Your goal =>
The answer must consist only of the lines from the line with "assert (Hib : ind" to the line with "- rewrite (proj2 (Z.eqb_neq (addr", both included, exactly as they stand below.

*** Opening Provided records ***

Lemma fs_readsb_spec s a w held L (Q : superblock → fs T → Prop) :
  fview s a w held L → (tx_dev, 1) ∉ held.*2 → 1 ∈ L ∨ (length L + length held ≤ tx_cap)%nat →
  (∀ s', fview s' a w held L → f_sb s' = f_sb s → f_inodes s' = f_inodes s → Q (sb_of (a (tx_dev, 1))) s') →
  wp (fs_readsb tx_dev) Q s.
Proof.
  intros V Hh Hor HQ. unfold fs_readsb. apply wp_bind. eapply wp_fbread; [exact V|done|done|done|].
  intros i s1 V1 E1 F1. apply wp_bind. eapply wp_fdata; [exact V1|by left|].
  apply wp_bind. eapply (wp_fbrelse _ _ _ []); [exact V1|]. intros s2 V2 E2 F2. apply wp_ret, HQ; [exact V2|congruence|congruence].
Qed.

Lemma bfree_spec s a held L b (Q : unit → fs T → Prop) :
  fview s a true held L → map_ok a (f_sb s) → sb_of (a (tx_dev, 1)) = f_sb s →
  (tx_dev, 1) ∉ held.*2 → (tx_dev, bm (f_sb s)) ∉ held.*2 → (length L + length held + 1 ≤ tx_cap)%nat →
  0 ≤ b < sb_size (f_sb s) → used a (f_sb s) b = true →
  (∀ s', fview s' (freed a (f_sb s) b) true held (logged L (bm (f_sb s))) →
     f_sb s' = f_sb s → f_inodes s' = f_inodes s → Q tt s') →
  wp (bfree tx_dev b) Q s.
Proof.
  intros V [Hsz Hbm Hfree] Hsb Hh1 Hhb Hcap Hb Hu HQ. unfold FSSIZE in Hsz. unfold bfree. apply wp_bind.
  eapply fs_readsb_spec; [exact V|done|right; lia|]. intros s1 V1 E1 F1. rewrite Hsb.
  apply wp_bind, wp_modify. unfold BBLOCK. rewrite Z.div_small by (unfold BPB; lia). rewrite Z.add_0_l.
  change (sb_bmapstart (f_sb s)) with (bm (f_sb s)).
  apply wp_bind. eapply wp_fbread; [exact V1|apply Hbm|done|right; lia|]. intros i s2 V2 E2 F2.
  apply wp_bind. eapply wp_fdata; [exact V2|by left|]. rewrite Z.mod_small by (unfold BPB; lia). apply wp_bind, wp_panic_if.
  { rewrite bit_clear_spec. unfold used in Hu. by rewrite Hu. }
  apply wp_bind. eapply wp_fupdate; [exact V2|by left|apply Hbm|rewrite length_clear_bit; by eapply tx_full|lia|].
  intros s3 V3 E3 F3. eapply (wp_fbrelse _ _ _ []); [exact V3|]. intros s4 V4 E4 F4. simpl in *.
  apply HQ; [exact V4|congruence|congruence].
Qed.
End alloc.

*** Closing Provided records ***
*** Opening Provided records ***

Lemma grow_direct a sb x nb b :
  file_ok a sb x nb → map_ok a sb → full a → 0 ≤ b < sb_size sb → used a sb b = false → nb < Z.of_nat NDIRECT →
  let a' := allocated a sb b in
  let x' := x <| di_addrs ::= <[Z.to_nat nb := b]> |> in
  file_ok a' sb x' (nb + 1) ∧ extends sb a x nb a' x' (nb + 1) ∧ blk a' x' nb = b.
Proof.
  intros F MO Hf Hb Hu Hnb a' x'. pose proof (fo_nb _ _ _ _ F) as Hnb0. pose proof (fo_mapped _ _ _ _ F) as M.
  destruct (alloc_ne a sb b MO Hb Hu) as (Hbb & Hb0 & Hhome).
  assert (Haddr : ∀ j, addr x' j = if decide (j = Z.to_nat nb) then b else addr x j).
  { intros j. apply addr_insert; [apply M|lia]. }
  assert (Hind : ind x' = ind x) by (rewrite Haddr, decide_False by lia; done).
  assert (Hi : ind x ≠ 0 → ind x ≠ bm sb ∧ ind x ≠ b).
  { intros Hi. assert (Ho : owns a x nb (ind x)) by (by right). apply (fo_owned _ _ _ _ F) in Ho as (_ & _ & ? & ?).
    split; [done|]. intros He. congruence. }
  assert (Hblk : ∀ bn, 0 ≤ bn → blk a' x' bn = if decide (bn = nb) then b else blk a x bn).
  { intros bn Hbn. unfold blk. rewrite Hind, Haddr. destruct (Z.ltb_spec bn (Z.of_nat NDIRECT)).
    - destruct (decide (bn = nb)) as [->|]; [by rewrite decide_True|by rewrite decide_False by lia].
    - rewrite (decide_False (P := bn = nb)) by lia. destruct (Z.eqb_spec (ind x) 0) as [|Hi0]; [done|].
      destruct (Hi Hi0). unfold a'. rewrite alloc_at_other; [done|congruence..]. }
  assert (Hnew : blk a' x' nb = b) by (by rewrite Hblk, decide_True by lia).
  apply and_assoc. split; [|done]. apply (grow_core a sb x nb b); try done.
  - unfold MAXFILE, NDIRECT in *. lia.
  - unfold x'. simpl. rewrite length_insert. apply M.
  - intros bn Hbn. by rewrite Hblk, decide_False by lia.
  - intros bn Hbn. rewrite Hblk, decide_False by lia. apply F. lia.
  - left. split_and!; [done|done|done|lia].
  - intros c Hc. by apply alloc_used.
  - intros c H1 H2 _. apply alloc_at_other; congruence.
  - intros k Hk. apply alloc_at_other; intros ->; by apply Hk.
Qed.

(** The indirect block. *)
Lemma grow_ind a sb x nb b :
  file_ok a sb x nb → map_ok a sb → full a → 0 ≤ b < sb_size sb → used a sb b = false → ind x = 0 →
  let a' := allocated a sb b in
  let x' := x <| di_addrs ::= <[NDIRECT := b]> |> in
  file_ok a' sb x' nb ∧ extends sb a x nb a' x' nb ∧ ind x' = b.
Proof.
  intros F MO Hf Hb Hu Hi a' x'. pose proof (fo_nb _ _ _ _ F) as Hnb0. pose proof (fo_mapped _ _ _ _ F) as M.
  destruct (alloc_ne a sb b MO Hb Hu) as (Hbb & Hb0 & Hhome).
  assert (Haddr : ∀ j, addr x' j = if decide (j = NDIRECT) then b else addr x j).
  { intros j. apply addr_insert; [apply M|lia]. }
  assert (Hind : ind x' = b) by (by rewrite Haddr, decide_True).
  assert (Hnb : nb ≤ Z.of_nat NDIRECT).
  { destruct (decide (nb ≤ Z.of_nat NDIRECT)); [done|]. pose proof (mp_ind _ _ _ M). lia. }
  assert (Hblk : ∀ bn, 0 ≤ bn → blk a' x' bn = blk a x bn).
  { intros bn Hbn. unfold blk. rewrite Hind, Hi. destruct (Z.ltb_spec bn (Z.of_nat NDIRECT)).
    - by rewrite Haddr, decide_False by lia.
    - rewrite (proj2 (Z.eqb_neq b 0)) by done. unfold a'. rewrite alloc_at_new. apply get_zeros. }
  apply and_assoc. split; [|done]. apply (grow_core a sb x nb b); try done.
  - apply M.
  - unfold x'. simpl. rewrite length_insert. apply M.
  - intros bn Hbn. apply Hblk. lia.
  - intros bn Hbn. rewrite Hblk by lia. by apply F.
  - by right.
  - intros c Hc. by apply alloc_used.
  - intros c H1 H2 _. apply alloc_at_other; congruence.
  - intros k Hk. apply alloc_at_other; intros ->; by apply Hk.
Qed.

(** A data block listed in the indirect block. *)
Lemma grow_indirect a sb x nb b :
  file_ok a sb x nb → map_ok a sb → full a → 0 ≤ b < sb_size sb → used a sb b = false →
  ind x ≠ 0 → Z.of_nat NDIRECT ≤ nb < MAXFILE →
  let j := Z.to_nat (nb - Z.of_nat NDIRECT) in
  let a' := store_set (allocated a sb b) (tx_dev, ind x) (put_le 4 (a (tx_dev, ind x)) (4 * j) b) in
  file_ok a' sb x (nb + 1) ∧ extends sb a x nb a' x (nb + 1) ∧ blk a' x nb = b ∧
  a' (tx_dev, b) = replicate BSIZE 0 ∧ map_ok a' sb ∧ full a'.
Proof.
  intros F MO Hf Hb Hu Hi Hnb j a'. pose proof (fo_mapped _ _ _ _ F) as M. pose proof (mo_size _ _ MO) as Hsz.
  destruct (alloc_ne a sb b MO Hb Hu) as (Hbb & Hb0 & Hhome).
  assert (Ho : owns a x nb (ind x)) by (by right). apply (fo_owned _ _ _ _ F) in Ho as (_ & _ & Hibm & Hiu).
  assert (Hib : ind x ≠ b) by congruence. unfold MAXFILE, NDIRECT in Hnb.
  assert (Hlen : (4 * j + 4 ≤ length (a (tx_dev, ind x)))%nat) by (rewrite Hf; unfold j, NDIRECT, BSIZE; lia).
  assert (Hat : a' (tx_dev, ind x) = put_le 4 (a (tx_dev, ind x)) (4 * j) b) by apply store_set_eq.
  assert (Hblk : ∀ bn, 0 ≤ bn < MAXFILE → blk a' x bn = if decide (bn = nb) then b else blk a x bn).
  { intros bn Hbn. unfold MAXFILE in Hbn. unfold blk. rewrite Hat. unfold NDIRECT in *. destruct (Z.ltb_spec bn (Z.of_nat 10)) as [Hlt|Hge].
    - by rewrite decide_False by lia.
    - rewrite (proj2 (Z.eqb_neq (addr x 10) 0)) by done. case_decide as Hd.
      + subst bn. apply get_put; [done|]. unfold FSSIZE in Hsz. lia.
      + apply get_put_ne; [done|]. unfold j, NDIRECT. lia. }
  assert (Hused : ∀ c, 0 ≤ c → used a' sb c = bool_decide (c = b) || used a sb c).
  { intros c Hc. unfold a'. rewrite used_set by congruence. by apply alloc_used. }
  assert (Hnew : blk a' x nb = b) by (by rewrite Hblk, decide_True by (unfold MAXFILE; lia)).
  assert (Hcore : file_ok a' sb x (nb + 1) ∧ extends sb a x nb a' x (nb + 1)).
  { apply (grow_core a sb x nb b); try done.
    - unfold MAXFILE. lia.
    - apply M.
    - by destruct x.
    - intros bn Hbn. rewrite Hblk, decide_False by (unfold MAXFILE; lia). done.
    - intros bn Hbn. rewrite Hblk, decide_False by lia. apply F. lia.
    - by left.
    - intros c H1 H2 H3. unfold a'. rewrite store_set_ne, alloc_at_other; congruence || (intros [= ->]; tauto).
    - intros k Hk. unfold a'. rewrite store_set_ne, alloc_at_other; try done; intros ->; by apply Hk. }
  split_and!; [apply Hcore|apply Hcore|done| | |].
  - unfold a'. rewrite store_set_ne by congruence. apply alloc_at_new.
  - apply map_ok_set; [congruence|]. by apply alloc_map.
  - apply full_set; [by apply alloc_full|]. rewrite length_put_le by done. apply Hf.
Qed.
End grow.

*** Closing Provided records ***

Output for this task =>
  assert (Hib : ind x ≠ b) by congruence. unfold MAXFILE, NDIRECT in Hnb.
  assert (Hlen : (4 * j + 4 ≤ length (a (tx_dev, ind x)))%nat) by (rewrite Hf; unfold j, NDIRECT, BSIZE; lia).
  assert (Hat : a' (tx_dev, ind x) = put_le 4 (a (tx_dev, ind x)) (4 * j) b) by apply store_set_eq.
  assert (Hblk : ∀ bn, 0 ≤ bn < MAXFILE → blk a' x bn = if decide (bn = nb) then b else blk a x bn).
  { intros bn Hbn. unfold MAXFILE in Hbn. unfold blk. rewrite Hat. unfold NDIRECT in *. destruct (Z.ltb_spec bn (Z.of_nat 10)) as [Hlt|Hge].
    - by rewrite decide_False by lia.
    - rewrite (proj2 (Z.eqb_neq (addr x 10) 0)) by done. case_decide as Hd.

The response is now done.